A branch of AI focused on models that generate new, original content — text, images, audio, code, video — that is statistically similar to the data they were trained on.
In Depth
Generative AI refers to machine learning systems trained to produce new content that resembles their training data. Where traditional AI is discriminative — classifying inputs, making predictions — generative AI is creative: it generates novel outputs. A generative text model produces sentences it has never seen before. A generative image model produces pictures of things that don't exist. The outputs are new, yet statistically consistent with the patterns learned during training.
The underlying models include Large Language Models (LLMs) for text, Diffusion Models for images, Variational Autoencoders (VAEs) for data compression and generation, and Generative Adversarial Networks (GANs). Each has a different mathematical formulation, but all share the goal of learning the probability distribution of a dataset well enough to sample new, plausible examples from it. The capabilities of these systems have grown explosively since 2020, driven by scale — more data, more parameters, more compute.

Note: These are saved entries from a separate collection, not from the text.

(** * shrtie: a URL shortener with Redis and SQLite backends

    A shallow embedding of the storage backends of [github.com/realfake/shrtie]
    ([backend/redis], [backend/sqlite3]) and of the save handler of the
    [shrtie] package, with the parts of the Go standard library they call
    ([encoding/binary] varints, raw [encoding/base64], [strconv], [time]).

    Go strings are byte strings: they are [string] here (a list of 8-bit
    [ascii]).  Raw bytes are [Z] in [0, 256).  Fixed-width integers are [Z]
    with their wrap-around written out. *)

From Stdlib Require Import ZArith List String Ascii Bool Lia.
From stdpp Require Import gmap strings list.

Local Open Scope string_scope.
Local Open Scope Z_scope.

(** ** Machine integers *)

Definition u64 (x : Z) : Z := x mod 2 ^ 64.
Definition i64 (x : Z) : Z := (x + 2 ^ 63) mod 2 ^ 64 - 2 ^ 63.
Definition byte (x : Z) : Z := x mod 256.

Definition MaxInt64 : Z := 2 ^ 63 - 1.
Definition MinInt64 : Z := - 2 ^ 63.

(** ** encoding/binary: variable-length integers *)

Module binary.

(** [PutUvarint]: [for x >= 0x80 { buf[i] = byte(x) | 0x80; x >>= 7; i++ };
    buf[i] = byte(x); return i + 1].  Every round writes [buf[i]] and moves
    [i] on by one, so the loop is driven by the slots left in [buf]: with none
    left the write is out of range and the Go run time panics ([None]). *)
Fixpoint PutUvarint_from (slots : nat) (buf : list Z) (i : nat) (x : Z)
  : option (list Z * Z) :=
  match slots with
  | O => None
  | S slots' =>
      if 128 <=? x
      then PutUvarint_from slots' (<[i := Z.lor (byte x) 128]> buf) (S i) (Z.shiftr x 7)
      else Some (<[i := byte x]> buf, Z.of_nat (S i))
  end.

Definition PutUvarint (buf : list Z) (x : Z) : option (list Z * Z) :=
  PutUvarint_from (length buf) buf 0 x.

(** [PutVarint]: zig-zag, then [PutUvarint]. *)
Definition PutVarint (buf : list Z) (x : Z) : option (list Z * Z) :=
  let ux := u64 (Z.shiftl (u64 x) 1) in
  let ux := if x <? 0 then u64 (Z.lnot ux) else ux in
  PutUvarint buf ux.

(** [Uvarint]: [i] is the index of the byte read, [x] the value gathered so
    far and [s] the shift.  The result is the value and the number of bytes
    read (0: buffer too small, negative: overflow). *)
Fixpoint Uvarint_from (buf : list Z) (i : Z) (x s : Z) : Z * Z :=
  match buf with
  | [] => (0, 0)
  | b :: rest =>
      if b <? 128 then
        if (9 <? i) || ((i =? 9) && (1 <? b)) then (0, - (i + 1))
        else (Z.lor x (u64 (Z.shiftl b s)), i + 1)
      else Uvarint_from rest (i + 1) (Z.lor x (u64 (Z.shiftl (Z.land b 127) s))) (s + 7)
  end.

Definition Uvarint (buf : list Z) : Z * Z := Uvarint_from buf 0 0 0.

(** [Varint]: [x := int64(ux >> 1); if ux&1 != 0 { x = ^x }]. *)
Definition Varint (buf : list Z) : Z * Z :=
  let '(ux, n) := Uvarint buf in
  let x := i64 (Z.shiftr ux 1) in
  let x := if negb (Z.land ux 1 =? 0) then Z.lnot x else x in
  (x, n).

End binary.

(** ** encoding/base64, unpadded *)

Module base64.

(** An encoding is its 64-character alphabet; both encodings the backends
    use are the [Raw] ones, built with [NoPadding]. *)
Definition Encoding := string.

Definition encodeStd : Encoding :=
  "ABCDEFGHIJKLMNOPQRSTUVWXYZabcdefghijklmnopqrstuvwxyz0123456789+/".
Definition encodeURL : Encoding :=
  "ABCDEFGHIJKLMNOPQRSTUVWXYZabcdefghijklmnopqrstuvwxyz0123456789-_".

Definition RawStdEncoding : Encoding := encodeStd.
Definition RawURLEncoding : Encoding := encodeURL.

(** [enc.encode[v]] *)
Definition encode (enc : Encoding) (v : Z) : ascii :=
  nth (Z.to_nat v) (list_ascii_of_string enc) zero.

(** [enc.decodeMap]: every entry is 0xFF, then
    [for i := 0; i < len(encoder); i++ { decodeMap[encoder[i]] = byte(i) }]. *)
Fixpoint decodeMap_from (encoder : list ascii) (i : Z) (m : ascii -> Z) : ascii -> Z :=
  match encoder with
  | [] => m
  | e :: encoder' =>
      decodeMap_from encoder' (i + 1) (fun c => if Ascii.eqb c e then byte i else m c)
  end.

Definition decodeMap (enc : Encoding) : ascii -> Z :=
  decodeMap_from (list_ascii_of_string enc) 0 (fun _ => 255).

(** [Encode]: three source bytes become four characters; a rest of one or two
    bytes becomes two or three characters, with no padding. *)
Fixpoint Encode (enc : Encoding) (src : list Z) : list ascii :=
  match src with
  | [] => []
  | [b0] =>
      let val := Z.shiftl b0 16 in
      [encode enc (Z.land (Z.shiftr val 18) 63); encode enc (Z.land (Z.shiftr val 12) 63)]
  | [b0; b1] =>
      let val := Z.lor (Z.shiftl b0 16) (Z.shiftl b1 8) in
      [encode enc (Z.land (Z.shiftr val 18) 63); encode enc (Z.land (Z.shiftr val 12) 63);
       encode enc (Z.land (Z.shiftr val 6) 63)]
  | b0 :: b1 :: b2 :: rest =>
      let val := Z.lor (Z.lor (Z.shiftl b0 16) (Z.shiftl b1 8)) b2 in
      encode enc (Z.land (Z.shiftr val 18) 63) :: encode enc (Z.land (Z.shiftr val 12) 63)
      :: encode enc (Z.land (Z.shiftr val 6) 63) :: encode enc (Z.land val 63)
      :: Encode enc rest
  end.

Definition EncodeToString (enc : Encoding) (src : list Z) : string :=
  string_of_list_ascii (Encode enc src).

(** Line breaks are dropped before decoding. *)
Definition isNewline (c : ascii) : bool :=
  Ascii.eqb c "010"%char || Ascii.eqb c "013"%char.

(** [dbuf[j] = enc.decodeMap[in]; if dbuf[j] == 0xFF { return CorruptInputError }] *)
Definition dbuf (enc : Encoding) (c : ascii) : option Z :=
  let d := decodeMap enc c in
  if d =? 255 then None else Some d.

(** [val := uint(dbuf[0])<<18 | uint(dbuf[1])<<12 | uint(dbuf[2])<<6 | uint(dbuf[3])] *)
Definition quantum (d0 d1 d2 d3 : Z) : Z :=
  Z.lor (Z.lor (Z.lor (Z.shiftl d0 18) (Z.shiftl d1 12)) (Z.shiftl d2 6)) d3.

(** [decode]: four characters give three bytes; at the end of the input two
    characters give one byte, three give two (the missing [dbuf] entries are
    0), and a single one is corrupt input. *)
Fixpoint decode (enc : Encoding) (src : list ascii) : option (list Z) :=
  match src with
  | [] => Some []
  | [c0] => None
  | [c0; c1] =>
      d0 ← dbuf enc c0; d1 ← dbuf enc c1;
      let val := quantum d0 d1 0 0 in
      Some [byte (Z.shiftr val 16)]
  | [c0; c1; c2] =>
      d0 ← dbuf enc c0; d1 ← dbuf enc c1; d2 ← dbuf enc c2;
      let val := quantum d0 d1 d2 0 in
      Some [byte (Z.shiftr val 16); byte (Z.shiftr val 8)]
  | c0 :: c1 :: c2 :: c3 :: rest =>
      d0 ← dbuf enc c0; d1 ← dbuf enc c1; d2 ← dbuf enc c2; d3 ← dbuf enc c3;
      let val := quantum d0 d1 d2 d3 in
      dst ← decode enc rest;
      Some (byte (Z.shiftr val 16) :: byte (Z.shiftr val 8) :: byte val :: dst)
  end.

(** [DecodeString]: line breaks are dropped, the rest is decoded. *)
Definition DecodeString (enc : Encoding) (s : string) : option (list Z) :=
  decode enc (List.filter (fun c => negb (isNewline c)) (list_ascii_of_string s)).

End base64.

(** ** strconv *)

Module strconv.

Inductive NumError := ErrSyntax | ErrRange.

Definition digit (d : Z) : ascii := ascii_of_N (Z.to_N (48 + d)).

(** [formatBits], base 10: the digits are written from the right,
    [for u >= 10 { q := u / 10; a[i] = '0' + u - q*10; u = q }; a[i] = '0' + u].
    The buffer has 65 slots. *)
Fixpoint formatBits (slots : nat) (u : Z) (a : list ascii) : list ascii :=
  match slots with
  | O => a
  | S slots' =>
      if 10 <=? u
      then let q := u / 10 in formatBits slots' q (digit (u - q * 10) :: a)
      else digit u :: a
  end.

(** [FormatInt(i, 10)] *)
Definition FormatInt (i : Z) : string :=
  if i <? 0
  then string_of_list_ascii ("-"%char :: formatBits 65 (u64 (- i)) [])
  else string_of_list_ascii (formatBits 65 (u64 i) []).

Definition isDigit (d : ascii) : bool :=
  (48 <=? Z.of_N (N_of_ascii d)) && (Z.of_N (N_of_ascii d) <=? 57).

Generative AI is simultaneously one of the most transformative and most controversial technology waves of our era. On one side: unprecedented creative tools, code autocompletion, personalized content, scientific discovery. On the other: deepfakes, misinformation, intellectual property disputes, job displacement in creative industries, and new vectors for social manipulation. Understanding both the capabilities and the limitations of generative AI is essential for navigating its impact.
Generative AI doesn't just analyze data — it creates. This shift from prediction to creation is what makes it transformative, and what raises the most important questions about authenticity, ownership, and responsibility.